| What needs to be done |
Quote exactly and only this range of lines in the data below: the line that holds "split_and!; try done. rewrite" to the line that holds "Definition entry_args (a0", both included.

| Provided entries |
:::::

(* ===== verification/Crt.v ===== *)
(** * The start of a program with newlib (arch/riscv/newlib/start.S, sys/newlib/crt.c)

    The instructions from the entry of the main thread to [__libc_init], on the machine of Trap.v, and
    [__libc_init], whose calls into newlib and into the program are parameters.  The property at the
    end joins them with the vector of arguments of Args.v and the registers of the main thread of
    Thread.v: [main] gets the arguments of the communication area. *)

From S2P Require Import Prelude Config CString Event Regs Cpu Cache Args Thread Sched Trap.

Section Crt.
Context `{Arch} {S : Type}.

Definition STACK_AL : Z := 16.

(** From [k_crt_start] to the call of [__libc_init]; [gp] is the address of [__global_pointer$]. *)
Definition k_crt_start (gp : Z) (m : machine) : machine :=
  let m := run [Ili GP gp; OP_LD A0 0 SP; Iaddi A1 SP REGSIZE; Islli A2 A0 REGOFF; Iadd A2 A1 A2; Iaddi A2 A2 REGSIZE] m in
  set_x m SP (Z.land (x m SP) (usize (Z.lnot (STACK_AL - 1)))).

(** [atexit(__libc_fini_array)], [__libc_init_array] and [main]; the result is the argument of [exit]. *)
Variable atexit_fini init_array : S → S.
Variable main : Z → Z → Z → S → exec (Z * S).

Definition __libc_init (argc argv envp : Z) (s : S) : exec (Z * S) :=
  let s := atexit_fini s in
  let s := init_array s in
  main argc argv envp s.

(** [argc] is an [int] in [a0]. *)
Definition crt_main (gp : Z) (m : machine) (s : S) : exec (Z * S) :=
  let m := k_crt_start gp m in __libc_init (i32 (x m A0)) (x m A1) (x m A2) s.
End Crt.

Section Proofs.
Context `{Arch} `{Config}.

Lemma regsize_ptr : REGSIZE = ptr_size ∧ ptr_size = 2 ^ REGOFF ∧ 0 <= REGOFF.
Proof. unfold REGSIZE, ptr_size, REGOFF. destruct xlen_cases as [-> | ->]; done. Qed.

(** The registers at [__libc_init], for a stack that starts with [argc]. *)
Lemma k_crt_start_regs gp m n base : base = x m SP → word (words m) base = n → 0 <= base → 0 <= n →
  base + (n + 2) * ptr_size < 2 ^ xlen →
  let m' := k_crt_start gp m in x m' A0 = n ∧ x m' A1 = base + ptr_size ∧ x m' A2 = base + ptr_size + (n + 1) * ptr_size ∧
  words m' = words m ∧ x m' SP = Z.land base (usize (Z.lnot 15)).
Proof.
  intros -> Hn Hb H0' Hr. destruct regsize_ptr as (E1 & E2 & E3). destruct ptr_size_nat as (_ & _ & Hp).
  assert (usize (x m SP) = x m SP) as Hsp by (apply uwrap_small; nia).
  assert (usize (x m SP + ptr_size) = x m SP + ptr_size) as Ha by (apply uwrap_small; nia).
  assert (usize (Z.shiftl n REGOFF) = n * ptr_size) as Hs.
  { rewrite Z.shiftl_mul_pow2, <-E2 by done. apply uwrap_small. nia. }
  cbv zeta. unfold k_crt_start. cbn. rewrite Z.add_0_r, Hsp, Hn, E1, Ha, Hs.
  split_and!; try done. rewrite !uwrap_small by (rewrite ?uwrap_small; nia). lia.
Qed.

(** The registers a thread of the system starts with: its argument, its stacks and where it starts. *)
Definition entry_args (a0 sp_user sp_intr pc : Z) : list (Z * Z) :=
  [(K_ARCH_ARG_TYPE_1, a0); (K_ARCH_ARG_TYPE_STACK, sp_user); (K_ARCH_ARG_TYPE_STACK_INTR, sp_intr); (K_ARCH_ARG_TYPE_INTADDR, pc)].
Definition entry_regs (regs : user_regs) (a0 sp_user sp_intr pc : Z) : user_regs :=
  <[31%nat := usize pc]> (<[33%nat := usize sp_intr]> (<[1%nat := usize sp_user]> (<[11%nat := usize a0]> regs))).

Lemma set_args_entry regs a0 sp_user sp_intr pc : length regs = REG_ALL →
  set_args regs (entry_args a0 sp_user sp_intr pc) = Ret (entry_regs regs a0 sp_user sp_intr pc).
Proof.
  intros Hl. unfold set_args, entry_args. cbn [foldl]. mstep.
  rewrite (set_arg_ins _ _ ARG_1) by done. mstep.
  rewrite (set_arg_ins _ _ ARG_STACK) by (done || by rewrite !length_insert). mstep.
  rewrite (set_arg_ins _ _ ARG_STACK_INTR) by (done || by rewrite !length_insert). mstep.
  by rewrite (set_arg_ins _ _ ARG_INTADDR) by (done || by rewrite !length_insert).
Qed.

Lemma entry_regs_at regs a0 sp_user sp_intr pc : length regs = REG_ALL →
  let r := entry_regs regs a0 sp_user sp_intr pc in
  zget r REG_A0 = Some (usize a0) ∧ zget r REG_SP = Some (usize sp_user) ∧ zget r REG_MSCRATCH = Some (usize sp_intr) ∧
  zget r REG_MEPC = Some (usize pc) ∧ length r = REG_ALL.
Proof.
  intros Hl r. unfold r, entry_regs. rewrite !length_insert. unfold REG_ALL in Hl.
  assert (∀ i (l : user_regs), 0 <= i → zget l i = l !! Z.to_nat i) as Hz.
  { intros i l Hi. unfold zget. by rewrite (proj2 (Z.ltb_ge i 0)). }
  split_and!; [..|done]; rewrite Hz by done.
  - change (Z.to_nat REG_A0) with 11%nat. do 3 rewrite list_lookup_insert_ne by done. apply list_lookup_insert_eq. lia.
  - change (Z.to_nat REG_SP) with 1%nat. do 2 rewrite list_lookup_insert_ne by done.
    apply list_lookup_insert_eq. rewrite !length_insert. lia.
  - change (Z.to_nat REG_MSCRATCH) with 33%nat. rewrite list_lookup_insert_ne by done.
    apply list_lookup_insert_eq. rewrite !length_insert. lia.
  - change (Z.to_nat REG_MEPC) with 31%nat. apply list_lookup_insert_eq. rewrite !length_insert. lia.
Qed.

(** [k_libc_init_main_thread] puts [argc] below the vector, and the thread starts there. *)
Lemma init_main_thread_eq k t z start argc argv sp_intr : zget (k_ti k) t = Some z → length (ti_regs z) = REG_ALL →
  k_libc_init_main_thread start k t argc argv sp_intr =
    Ret (mk_kern (k_cpus k) (k_cpu_objs k) (k_uniq_id_cpu k)
      (<[Z.to_nat t := th_set_regs z (ti_sp z) (entry_regs (ti_regs z) 0 (argv - ptr_size) sp_intr start)]> (k_ti k))
      (k_uniq_tid k) (k_pi k) (k_lock_smp k) (store_ptr (k_mem k) (argv - ptr_size) argc)).
Proof.
  intros Hz Hl. unfold k_libc_init_main_thread. rewrite (get_thread_eq _ _ z) by done. mstep.
  pose proof (set_args_entry (ti_regs z) 0 (argv - ptr_size) sp_intr start Hl) as Hs. unfold entry_args in Hs. rewrite Hs. mstep.
  by rewrite (put_thread_eq _ _ z).
Qed.
End Proofs.

Lemma load_ptr_store_ptr_ne `{Arch} m a v b : b + ptr_size <= a ∨ a + ptr_size <= b → load_ptr (store_ptr m a v) b = load_ptr m b.
Proof.
  intros Hb. destruct ptr_size_nat as (En & _ & Hp). apply load_le_ext. intros i Hi. apply load8_store_ptr. lia.
Qed.

Lemma align_down `{Arch} v : 0 <= v < 2 ^ xlen → let w := Z.land v (usize (Z.lnot 15)) in w mod 16 = 0 ∧ w <= v.
Proof.
  intros Hv. assert (Z.land v (usize (Z.lnot 15)) = v - v mod 16) as E.
  { unfold uwrap. rewrite <-Z.land_ones by (pose proof xlen_ge; lia). rewrite (Z.land_comm (Z.lnot 15)), Z.land_assoc.
    rewrite Z.land_ones, Z.mod_small by (done || (pose proof xlen_ge; lia)).
    change 15 with (Z.ones 4). rewrite <-Z.ldiff_land, Z.ldiff_ones_r by lia. rewrite Z.shiftl_mul_pow2, Z.shiftr_div_pow2 by lia.
    change (2 ^ 4) with 16. pose proof (Z.div_mod v 16). lia. }
  cbv zeta. rewrite E. split; [|pose proof (Z.mod_pos_bound v 16); lia].
  rewrite Zminus_mod, Zmod_mod, Z.sub_diag. done.
Qed.

(** The words of a machine are those of a memory, on a stretch of [n] words from [a]. *)
Definition stack_words `{Arch} (m : machine) (mm : mem) (a n : Z) : Prop :=
  ∀ i, 0 <= i < n → word (words m) (a + i * ptr_size) = load_ptr mm (a + i * ptr_size).

(** [k_crt_start] on the stack that [init_args] and [k_libc_init_main_thread] leave: [n] below the vector of
    [vals], the null pointer of the environment and the rest of the vector. *)
Lemma k_crt_start_vector `{Arch} `{Config} (mm : mem) argv n (vals : list Z) aux m gp (Hv : zlen vals = n) (Hn : n + 2 <= MAX_ARGV) (Hsmall : n < 2 ^ 31)
    (Hstack : ptr_size <= argv ∧ argv + MAX_ARGV * ptr_size < 2 ^ xlen) (Hsp : x m SP = argv - ptr_size) :
  let envp := argv + (n + 1) * ptr_size in
  stack_words m (store_ptr (write_words (write_words mm argv vals) envp (0 :: aux)) (argv - ptr_size) n) (argv - ptr_size) (MAX_ARGV + 1) →
  (∀ S atexit_fini init_array main (u : S),
    crt_main atexit_fini init_array main gp m u = main n argv envp (init_array (atexit_fini u))) ∧
  (∀ j v, vals !! j = Some v → word (words (k_crt_start gp m)) (argv + Z.of_nat j * ptr_size) = usize v) ∧
  word (words (k_crt_start gp m)) envp = 0 ∧
  x (k_crt_start gp m) SP mod 16 = 0 ∧ x (k_crt_start gp m) SP <= argv - ptr_size.
Proof.
  intros envp. destruct ptr_size_nat as (En & _ & Hp). set (m1 := write_words _ envp _). intros Hw.
  destruct (vector_words mm argv vals n aux Hv) as (W1 & _ & W3). fold envp m1 in W1, W3.
  assert (∀ i, 0 <= i < MAX_ARGV → word (words m) (argv + i * ptr_size) = load_ptr m1 (argv + i * ptr_size)) as Hvec.
  { intros i Hi. specialize (Hw (i + 1) ltac:(lia)). replace (argv - ptr_size + (i + 1) * ptr_size) with (argv + i * ptr_size) in Hw by lia.
    rewrite Hw. apply load_ptr_store_ptr_ne. right. nia. }
  assert (word (words m) (argv - ptr_size) = n) as Hargc.
  { specialize (Hw 0 ltac:(unfold MAX_ARGV in *; lia)). rewrite Z.add_0_r in Hw. rewrite Hw, load_store_ptr. apply usize_small. lia. }
  destruct (k_crt_start_regs gp m n (argv - ptr_size) (eq_sym Hsp) Hargc) as (X0' & X1 & X2 & Xw & Xs); [lia|lia|nia|].
  assert (0 <= MAX_ARGV * ptr_size) as Hpos by nia. rewrite Xs, Xw.
  destruct (align_down (argv - ptr_size)) as [Hal Hle]; [lia|]. split_and!; try done.
  - intros. unfold crt_main, __libc_init. rewrite X0', X1, X2, swrap_small by lia. unfold envp. by replace (argv - ptr_size + ptr_size) with argv by lia.
  - intros j v Hj. pose proof (lookup_lt_Some _ _ _ Hj). rewrite Hvec by lia. by apply W1.
  - unfold envp. rewrite Hvec by lia. exact W3.
Qed.

(** With newlib, [main] gets the arguments of the communication area.  After [init_args] and
    [k_libc_init_main_thread] the main thread starts at [k_crt_start] with a stack from which the start code calls [main] with
    the number of the arguments, the vector of their addresses and the pointer behind it, after the
    constructors; the result of [main] goes to [exit], and the stack pointer is a multiple of 16, at or below [argc]. *)
Theorem k_crt_start_main `{Arch} `{Config} L op_inv start k hart cur xc t z sp_intr (Hinv : cache_op_ok op_inv)
    (Hcur : k_cpu_get_current k hart = Ret cur) (Hxc : k_cpu_objs k !! cur = Some xc) (Hline : 0 < line_size_d xc) (Hmag : comm_magic L (k_mem k) = BAREMETAL_CRT_COMM_MAGIC)
    (Hr : 0 < num_args L (k_mem k) <= CONFIG_COMM_MAX_ARGS) (Henv : 2 <= CONFIG_COMM_MAX_ENVS)
    (Hc : clear_of L (k_comm_area L) COMM_HEADER_SIZE)
    (Hh : ∀ h, h ∈ arg_headers (Z.to_nat (num_args L (k_mem k))) (k_mem k)
                     (k_comm_area L + ALIGN_OF COMM_HEADER_SIZE 8) → arg_ok L (line_size_d xc) (k_mem k) h)
    (Hstack : ptr_size <= argv_base L ∧ argv_base L + MAX_ARGV * ptr_size < 2 ^ xlen) (Hsmall : num_args L (k_mem k) < 2 ^ 31)
    (Hz : zget (k_ti k) t = Some z) (Hregs : length (ti_regs z) = REG_ALL) :
  let n := num_args L (k_mem k) in
  let vals := arg_values (Z.to_nat n) (k_mem k) (k_comm_area L + ALIGN_OF COMM_HEADER_SIZE 8) in
  ∃ k1 s k2 z2 sp, init_args L op_inv k hart = Ret (n, k1, s) ∧
    k_libc_init_main_thread start k1 t n (a_argv s) sp_intr = Ret k2 ∧
    zget (k_ti k2) t = Some z2 ∧ zget (ti_regs z2) REG_MEPC = Some (usize start) ∧ zget (ti_regs z2) REG_SP = Some sp ∧
    zlen vals = n ∧
    ∀ m gp, x m SP = sp → stack_words m (k_mem k2) sp (MAX_ARGV + 1) →
      (∀ S atexit_fini init_array main (u : S), crt_main atexit_fini init_array main gp m u =
         main n (a_argv s) (a_envp s) (init_array (atexit_fini u))) ∧
      (∀ j v, vals !! j = Some v → word (words (k_crt_start gp m)) (a_argv s + Z.of_nat j * ptr_size) = usize v) ∧
      word (words (k_crt_start gp m)) (a_envp s) = 0 ∧
      x (k_crt_start gp m) SP mod 16 = 0 ∧ x (k_crt_start gp m) SP <= sp.
Proof.
  intros n vals. destruct ptr_size_nat as (_ & _ & Hp). set (argv := argv_base L).
  assert (zlen vals = n) as Hv by (apply arg_values_len; fold n in Hr; lia).
  assert (n + 2 <= MAX_ARGV) as Hn by (unfold MAX_ARGV; fold n in Hr; lia). fold n in Hr, Hsmall. fold argv in Hstack.
  destruct (entry_regs_at (ti_regs z) 0 (argv - ptr_size) sp_intr start Hregs) as (_ & Hsp & _ & Hpc & _).
  rewrite (uwrap_small _ (argv - ptr_size)) in Hsp by nia.
  do 5 eexists. split; [by eapply init_args_eq|]. cbn [a_argv a_envp]. fold n vals argv.
  split; [by apply (init_main_thread_eq _ t z)|]. cbn [k_ti k_mem with_kmem].
  split; [by erewrite zget_upd, Z.eqb_refl by done|]. cbn [ti_regs th_set_regs].
  split; [done|]. split; [done|]. split; [done|]. intros m gp Hm Hw. by eapply k_crt_start_vector.
Qed.

(** A machine whose stack is that of a memory. *)
Definition stack_machine `{Arch} (mm : mem) (sp n : Z) : machine :=
  mk_machine (fun r => match r with SP => sp | _ => 0 end)
    (list_to_map (map (fun i => (sp + i * ptr_size, load_ptr mm (sp + i * ptr_size))) (seqZ 0 n))) 0 0 0 0.
Lemma stack_machine_words `{Arch} mm sp n : stack_words (stack_machine mm sp n) mm sp n.
Proof.
  intros i Hi. unfold word, stack_machine. cbn [words]. destruct ptr_size_nat as (_ & _ & Hp).
  erewrite elem_of_list_to_map_1; [done| |].
  - rewrite map_map. cbn [fst]. apply NoDup_fmap_2_strong; [|apply NoDup_seqZ]. intros a b _ _ E. nia.
  - apply list_elem_of_fmap. exists i. split; [done|]. by apply elem_of_seqZ.
Qed.

(** ** Example *)

Section Example.
#[local] Existing Instance rv64.
#[local] Existing Instance qemu_virt.

Definition crt_kern : kern :=
  let k := args_kern in
  mk_kern (k_cpus k) (k_cpu_objs k) (k_uniq_id_cpu k) [mk_thread 1 1 0 0 0 0 0 0 0 0 (replicate REG_ALL 0) None] 2 (k_pi k) 0 (k_mem k).

Lemma k_crt_start_main_witness :
  ∃ k1 args k2 sp, init_args args_layout None crt_kern 0 = Ret (1, k1, args) ∧
    k_libc_init_main_thread 0x80001000 k1 0 1 (a_argv args) 0x30000 = Ret k2 ∧
    crt_main id id (fun argc argv envp u => Ret (argc + u, argv)) 0x80002000 (stack_machine (k_mem k2) sp (MAX_ARGV + 1)) 41 =
      Ret (42, a_argv args).
Proof.
  destruct (@k_crt_start_main rv64 qemu_virt args_layout None 0x80001000 crt_kern 0 10 (idle_cpu 0) 0 (mk_thread 1 1 0 0 0 0 0 0 0 0 (replicate REG_ALL 0) None) 0x30000)
    as (k1 & s & k2 & z2 & sp & Ei & Em & Ht & _ & _ & Hn & Hm).
  - done.
  - reflexivity.
  - reflexivity.
  - done.
  - by vm_compute.
  - vm_compute; split; congruence.
  - vm_compute; congruence.
  - left. vm_compute. congruence.
  - intros h Hin. vm_compute in Hin. apply list_elem_of_singleton in Hin as ->. split; [left|]; vm_compute; congruence.
  - vm_compute. split; congruence.
  - by vm_compute.
  - reflexivity.
  - reflexivity.
  - assert (num_args args_layout (k_mem crt_kern) = 1) as E1 by (by vm_compute). rewrite E1 in *.
    exists k1, s, k2, sp. split; [exact Ei|]. split; [exact Em|].
    destruct (Hm (stack_machine (k_mem k2) sp (MAX_ARGV + 1)) 0x80002000 eq_refl (stack_machine_words _ _ _)) as (Hmain & _).
    by rewrite Hmain.
Defined.
End Example.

:::::

| Reply to the task |
  split_and!; try done. rewrite !uwrap_small by (rewrite ?uwrap_small; nia). lia.
Qed.

(** The registers a thread of the system starts with: its argument, its stacks and where it starts. *)
Definition entry_args (a0 sp_user sp_intr pc : Z) : list (Z * Z) :=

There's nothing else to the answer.